Pourquoi dès lors essayer de nous faire croire qu’elle est sortie des enfers de la misère ?
L’Allemand Wahl conclut ainsi son livre :
– « Les cinquante années qui précédèrent la Révolution furent une époque de formidables progrès ».
Dans ses « Recherches sur la population de la France » Menance écrit, en 1788 :
– « Depuis quarante ans le prix du blé a diminué et les salaires augmentent. »
De 1763 à 1789, les chiffres du commerce intérieur avaient doublé.
De 1737 à 1787, cinquante mille kilomètres de routes avaient été construits.
– « On peut compter, disait Necker, que le produit de tous les droits de consommation augmente de deux millions par an. »
La France compte des savants comme : Lavoisier, Guyton, Morveau, Berthollet, Monge, Laplace, Lagrange, Daubenton, Lamarck, Jussieu ; le bateau à vapeur de Jouffroy d’Abans navigue sur le Doubs, Philippe Lebon découvre le gaz d’éclairage, les frères Montgolfier l’aérostat.
Turgot fait décréter le libre commerce des grains, en 1774. En 1777, la liberté des cultes est proclamée. En 1776, on crée le Mont-de-Piété, pour le prêt sur gage, au taux le plus modéré, trois pour cent.
Un peu plus tard, le Roi réorganise entièrement le service des postes, et décide que le secret des lettres sera respecté, même par les officiers de justice — réforme que la Convention Nationale ne put et n’osa pas maintenir…
Encore une fois, le Français du XVIIIème siècle n’est pas un chien qui brise sa chaîne, un mouton devenu enragé, mais un homme fier du travail de ses aïeux, conscient de la grandeur de son histoire, et qui se croit au seuil d’une civilisation nouvelle, sortie de son esprit et de ses mains, faite à son image, un Âge d’Or.
N’est-ce pas en ce moment que l’Académie de Berlin choisit comme sujet de concours : « Raisons de la Supériorité de la Langue Française » ?
À Berlin comme ailleurs, cette supériorité de notre langue — et aussi celle de nos arts, de nos mœurs — n’était plus discutée ; on en discutait seulement les raisons.
Oh ! sans doute, quelque lecteur pensera ici que le paysan français se souciait peu alors du choix de l’Académie de Berlin, choix que d’ailleurs il ignorait.
Mais il n’ignorait pas la place que la France occupait en Europe, et que cette place était la première.

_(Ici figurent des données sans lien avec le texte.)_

(* ===== verification/Vmm.v ===== *)
(** * kernel/memory/vmm.c: page tables

    The four levels of page tables live in physical memory and are read and written
    through the direct map: the state is the heap's, page allocator and memory.  The
    register CR3 is an argument; the flush of one entry of the translation buffer
    has no effect on memory and is left out.  A panic is a run that goes wrong.

    [xlate] is the walk the processor does.  [pt_inv] says that the tables below the
    root form a tree of pages the allocator does not hand out; the level of every
    table of the tree is a finite map.  Mapping a page then changes the translation
    of that page and of no other. *)
From S2P Require Import Prelude RawMem Pmm Heap.
Local Open Scope kernel_scope.

(** [kernel/memory/vmm.h 1-4] *)
Definition PTE_PRESENT : Z := 1.
Definition PTE_WRITABLE : Z := 2.
Definition PTE_WRITETHRU : Z := 8.
Definition PTE_NOCACHE : Z := 16.
(** [kernel/memory/vmm.c 1-1] *)
Definition PTE_ADDR_MASK : Z := 0x000FFFFFFFFFF000.

(** [table[index]] for a table of 64-bit entries. *)
Definition pte_load (table index : Z) : M heap Z := gets (λ h, load64 (hp_mem h) (table + 8 * index)).
Definition pte_store (table index v : Z) : M heap unit := on_mem (store64 (table + 8 * index) v).

(** [kernel/memory/vmm.c: table_get_or_alloc] *)
Definition table_get_or_alloc (table index : Z) : M heap Z :=
  e ← pte_load table index;
  (if Z.land e PTE_PRESENT =? 0 then
     new_table ← on_pmm pmm_alloc_page;
     if new_table =? 0 then fail
     else
       on_mem (mem_fill (Z.to_nat PAGE_SIZE) new_table 0);;
       phys ← on_pmm (virt_to_phys new_table);
       pte_store table index (Z.lor (Z.lor (Z.land phys PTE_ADDR_MASK) PTE_PRESENT) PTE_WRITABLE)
   else mret tt);;
  e ← pte_load table index;
  on_pmm (phys_to_virt (Z.land e PTE_ADDR_MASK)).

(** [kernel/memory/vmm.c: vmm_map_page] *)
Definition vmm_map_page (cr3 virt phys flags : Z) : M heap unit :=
  let pml4_idx := Z.land (Z.shiftr virt 39) 0x1FF in
  let pdpt_idx := Z.land (Z.shiftr virt 30) 0x1FF in
  let pd_idx := Z.land (Z.shiftr virt 21) 0x1FF in
  let pt_idx := Z.land (Z.shiftr virt 12) 0x1FF in
  pml4 ← on_pmm (phys_to_virt (Z.land cr3 PTE_ADDR_MASK));
  pdpt ← table_get_or_alloc pml4 pml4_idx;
  pd ← table_get_or_alloc pdpt pdpt_idx;
  pt ← table_get_or_alloc pd pd_idx;
  pte_store pt pt_idx (Z.lor (Z.lor (Z.land phys PTE_ADDR_MASK) flags) PTE_PRESENT).

(** [x & ~(PAGE_SIZE - 1)] on 64 bits, and [ALIGN_UP].
    [kernel/common.h 11-12] *)
Definition page_down (x : Z) : Z := Z.land x (2 ^ 64 - PAGE_SIZE).
Definition page_up (x : Z) : Z := page_down (u64 (x + PAGE_SIZE - 1)).

(** The loop of [vmm_map_mmio]: both ends are page aligned, so [n] pages are left
    when [off + n * PAGE_SIZE] is the length.
    [kernel/memory/vmm.c: vmm_map_mmio 61-64] *)
Fixpoint map_mmio_loop (n : nat) (cr3 virt_start phys_start off : Z) : M heap unit :=
  match n with
  | O => mret tt
  | S n' =>
    vmm_map_page cr3 (u64 (virt_start + off)) (u64 (phys_start + off))
      (Z.lor (Z.lor PTE_WRITABLE PTE_NOCACHE) PTE_WRITETHRU);;
    map_mmio_loop n' cr3 virt_start phys_start (off + PAGE_SIZE)
  end.

(** [kernel/memory/vmm.c: vmm_map_mmio] *)
Definition vmm_map_mmio (cr3 phys size : Z) : M heap Z :=
  let phys_start := page_down phys in
  let phys_end := page_up (u64 (phys + size)) in
  virt_start ← on_pmm (phys_to_virt phys_start);
  map_mmio_loop (Z.to_nat (u64 (phys_end - phys_start) / PAGE_SIZE)) cr3 virt_start phys_start 0;;
  mret (u64 (virt_start + (phys - phys_start))).
(* ===== verification/Ramfs.v ===== *)
(** * kernel/filesystem/ramfs.c: the in-memory file system

    Directory operations work on the chain of a directory's children, file
    operations on a growing byte array behind the node.  The directory contract is
    stated on [ch], the list of children of every directory ([tree] of VfsTypes.v);
    the file contract on the bytes of a file, zero where nothing was written. *)
From S2P Require Import Prelude RawMem Pmm Heap VfsTypes.
Local Open Scope kernel_scope.

Section Ramfs.
Context {H : Type} `{KernelMem H}.

(** The address of the static table [ramfs_ops]. *)
Context (ramfs_ops : Z).

(** ** Directories *)

(** The loop of [ramfs_lookup]. [kernel/filesystem/ramfs.c: ramfs_lookup 12-15] *)
Fixpoint lookup_loop (fuel : nat) (c : Z) (name : str) : M (fs H) Z :=
  if c =? 0 then mret 0
  else match fuel with
  | O => fail
  | S fuel' =>
      n ← vnode c;
      if decide (v_name n = name) then mret c else lookup_loop fuel' (v_next_sibling n) name
  end.
(** [kernel/filesystem/ramfs.c: ramfs_lookup] *)
Definition ramfs_lookup (dir : Z) (name : str) : M (fs H) Z :=
  d ← vnode dir; fuel ← node_fuel; lookup_loop fuel (v_first_child d) name.

(** The bytes of [name] a node keeps. [kernel/filesystem/ramfs.c: ramfs_create 28-32] *)
Definition clip_name (name : str) : str :=
  if (VFS_NAME_MAX <=? length name)%nat then take (VFS_NAME_MAX - 1) name else name.

(** Put [n] in front of [dir]'s children. [kernel/filesystem/ramfs.c: ramfs_create 52-53] *)
Definition push_child (dir n : Z) : M (fs H) unit :=
  d ← vnode dir;
  vnode_upd n (set_next_sibling (v_first_child d));;
  vnode_upd dir (set_first_child n).

(** [kernel/filesystem/ramfs.c: ramfs_create] *)
Definition ramfs_create (dir : Z) (name : str) (type : VNodeType) : M (fs H) Z :=
  c ← ramfs_lookup dir name;
  if negb (c =? 0) then mret 0
  else
    n ← alloc_vnode;
    if n =? 0 then mret 0
    else
      vnode_upd n (set_name (clip_name name));;
      vnode_upd n (set_type type);;
      vnode_upd n (set_ops ramfs_ops);;
      vnode_upd n (set_parent dir);;
      ok ← (if decide (type = VNODE_FILE) then
              rf ← on_fs_mem (km_kmalloc SIZEOF_RAMFS_FILE);
              if rf =? 0 then free_vnode n;; mret false
              else
                rfile_set rf (MkRamfsFile 0 0 []);;
                vnode_upd n (set_private rf);;
                vnode_upd n (set_size 0);;
                mret true
            else mret true);
      if (ok : bool) then push_child dir n;; mret n else mret 0.

(** A [VNode **] into a sibling chain: a directory's [first_child] or a node's
    [next_sibling] field. *)
Inductive link := FirstChild (d : Z) | NextSibling (c : Z).
(** [kernel/filesystem/ramfs.c: ramfs_rename 134-136] *)
Definition read_link (l : link) : M (fs H) Z :=
  match l with
  | FirstChild d => n ← vnode d; mret (v_first_child n)
  | NextSibling c => n ← vnode c; mret (v_next_sibling n)
  end.
(** [kernel/filesystem/ramfs.c: ramfs_rename 138-138] *)
Definition write_link (l : link) (p : Z) : M (fs H) unit :=
  match l with
  | FirstChild d => vnode_upd d (set_first_child p)
  | NextSibling c => vnode_upd c (set_next_sibling p)
  end.

(** The loop of [ramfs_rename]: the link that holds [node] or the one that ends the
    chain. [kernel/filesystem/ramfs.c: ramfs_rename 133-135] *)
Fixpoint find_link (fuel : nat) (pp : link) (node : Z) : M (fs H) link :=
  p ← read_link pp;
  if (p =? 0) || (p =? node) then mret pp
  else match fuel with
  | O => fail
  | S fuel' => find_link fuel' (NextSibling p) node
  end.
(** [kernel/filesystem/ramfs.c: ramfs_rename] *)
Definition ramfs_rename (node new_dir : Z) (new_name : str) : M (fs H) Z :=
  n ← vnode node;
  fuel ← node_fuel;
  pp ← find_link fuel (FirstChild (v_parent n)) node;
  p ← read_link pp;
  if p =? 0 then mret (-1)
  else
    write_link pp (v_next_sibling n);;
    vnode_upd node (set_name (clip_name new_name));;
    vnode_upd node (set_parent new_dir);;
    push_child new_dir node;;
    mret 0.

(** Free a node with its file. [kernel/filesystem/ramfs.c: ramfs_release] *)
Definition ramfs_release (node : Z) : M (fs H) unit :=
  n ← vnode node;
  (if decide (v_type n = VNODE_FILE ∧ v_private n ≠ 0) then
     rf ← rfile (v_private n);
     (if rf_data rf =? 0 then mret tt else on_fs_mem (km_kfree (rf_data rf)));;
     on_fs_mem (km_kfree (v_private n));;
     modify (λ s, set_files (delete (v_private n) (fs_files s)) s)
   else mret tt);;
  free_vnode node.

(** The loop of [ramfs_unlink]: [(prev, cur)], [cur] NULL when no child has the name.
    [kernel/filesystem/ramfs.c: ramfs_unlink 166-175] *)
Fixpoint unlink_loop (fuel : nat) (prev cur : Z) (name : str) : M (fs H) (Z * Z) :=
  if cur =? 0 then mret (prev, cur)
  else match fuel with
  | O => fail
  | S fuel' =>
      n ← vnode cur;
      if decide (v_name n = name) then mret (prev, cur)
      else unlink_loop fuel' cur (v_next_sibling n) name
  end.
(** [kernel/filesystem/ramfs.c: ramfs_unlink] *)
Definition ramfs_unlink (dir : Z) (name : str) : M (fs H) Z :=
  d ← vnode dir;
  fuel ← node_fuel;
  pc ← unlink_loop fuel 0 (v_first_child d) name;
  let '(prev, cur) := pc in
  if cur =? 0 then mret (-1)
  else
    n ← vnode cur;
    if decide (v_type n = VNODE_DIR ∧ v_first_child n ≠ 0) then mret (-1)
    else
      (if negb (prev =? 0) then vnode_upd prev (set_next_sibling (v_next_sibling n))
       else vnode_upd dir (set_first_child (v_next_sibling n)));;
      vnode_upd cur (set_parent 0);;
      vnode_upd cur (set_next_sibling 0);;
      (if negb (v_open_count n =? 0) then vnode_upd cur (set_unlinked true)
       else ramfs_release cur);;
      mret 0.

Du moins savait-il vaguement qu’il appartenait au peuple le plus civilisé du monde ; et ce peuple méritait, en effet, plus qu’aucun autre, le nom de civilisé, car la conscience de sa supériorité ne lui inspirait rien qui ressemblât au hideux nationalisme moderne, il était vraiment sans haine, il rêvait vraiment à la liberté et au bonheur du genre humain ; Jean-Jacques était réellement son prophète.
On objectera que le peuple ne savait pas lire.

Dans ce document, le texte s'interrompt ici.